A lipid A analog ONO-4007 induces tolerance to plasma leakage in mice.

Abstract

The effects of pretreatment with ONO-4007, a lipid A analog, on cutaneous plasma leakage induced by ONO-4007, lipopolysaccharide (LPS) and inflammatory mediators were investigated. Male ddY strain mice. Mice were pretreated with ONO-4007 (up to 6 mg/kg i.p.), 0-24 h prior to plasma leakage study. Plasma extravasation was determined by dye leakage. Systemic ONO-4007 (6 mg/kg i. p.) pretreatment for 2 to 12 h inhibited plasma extravasation in the mouse skin elicited by ONO-4007 and LPS. The inhibition was dose-dependent. Plasma leakage induced by platelet-activating factor (PAF), histamine and 5-hydroxytryptamine (5-HT) was also inhibited by ONO-4007 pretreatment. Plasma corticosterone levels increased 2 and 4 h after systemic ONO-4007 (6 mg/kg) administration and returned to the control level 24 h later.
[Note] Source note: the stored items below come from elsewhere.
Lemma recovery_roundtrip r : fits (MessageRecovery r) -> fromProtoNodeRecovery (Some (protoNodeRecovery r)) = Some r.
Proof.
  intros Hm. unfold fromProtoNodeRecovery. cbn. rw (mapM_roundtrip _ from_recovered); [apply (Forall_impl _ _ _ Hm), recovered_roundtrip|].
  by destruct r.
Qed.

Lemma commit_roundtrip r : fits (MessageCommit r) -> fromProtoCommitResult (Some (protoCommitResult r)) = r.
Proof.
  intros [Hs Hm]. cbn -[fromProtoObjectMetadata protoObjectMetadata]. rw i32_small // metadata_roundtrip //. by destruct r.
Qed.

Lemma read_roundtrip r : fits (MessageRead r) -> fromProtoReadResult (Some (protoReadResult r)) = r.
Proof.
  intros [Hs Hm]. cbn -[fromProtoObjectMetadata protoObjectMetadata]. rw i32_small // metadata_roundtrip //. by destruct r.
Qed.

Lemma consistency_roundtrip c : fits (MessageConsistency c) -> fromProtoReadConsistency (protoReadConsistency c) = c.
Proof. by destruct c. Qed.

(** C36. Every message whose numbers fit the fields that carry them, and whose
    comparison operators and read consistency are ones the program has, arrives
    as it was sent: nodes, routes, assignments, reports, results, snapshots and
    conditions, in whatever order the maps in them are visited. *)
Theorem messages_roundtrip domains objects m :
  (forall d, domains d ≡ₚ map_to_list d) -> (forall s, objects s ≡ₚ map_to_list s) ->
  fits m -> transfer domains objects m = Some m.
Proof.
  intros Hd Ho Hm. destruct m as [node|s|a|s|r|r|r|s|c|c]; unfold transfer.
  - by rw node_roundtrip.
  - by rw routing_roundtrip.
  - by rw assignment_roundtrip.
  - by rw status_roundtrip.
  - by rw recovery_roundtrip.
  - by rw commit_roundtrip.
  - by rw read_roundtrip.
  - by rw snapshot_roundtrip.
  - by rw conditions_roundtrip.
  - by rw consistency_roundtrip.
Qed.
Adrenalectomy and metyrapone but not propranolol reversed the inhibition by ONO-4007 pretreatment of LPS-induced plasma leakage. A single injection of ONO-4007 in mice induced transient tolerance to plasma leakage elicited by LPS, ONO-4007 and inflammatory mediators. Endogenous corticosterone, at least in part, plays a role in the development of tolerance.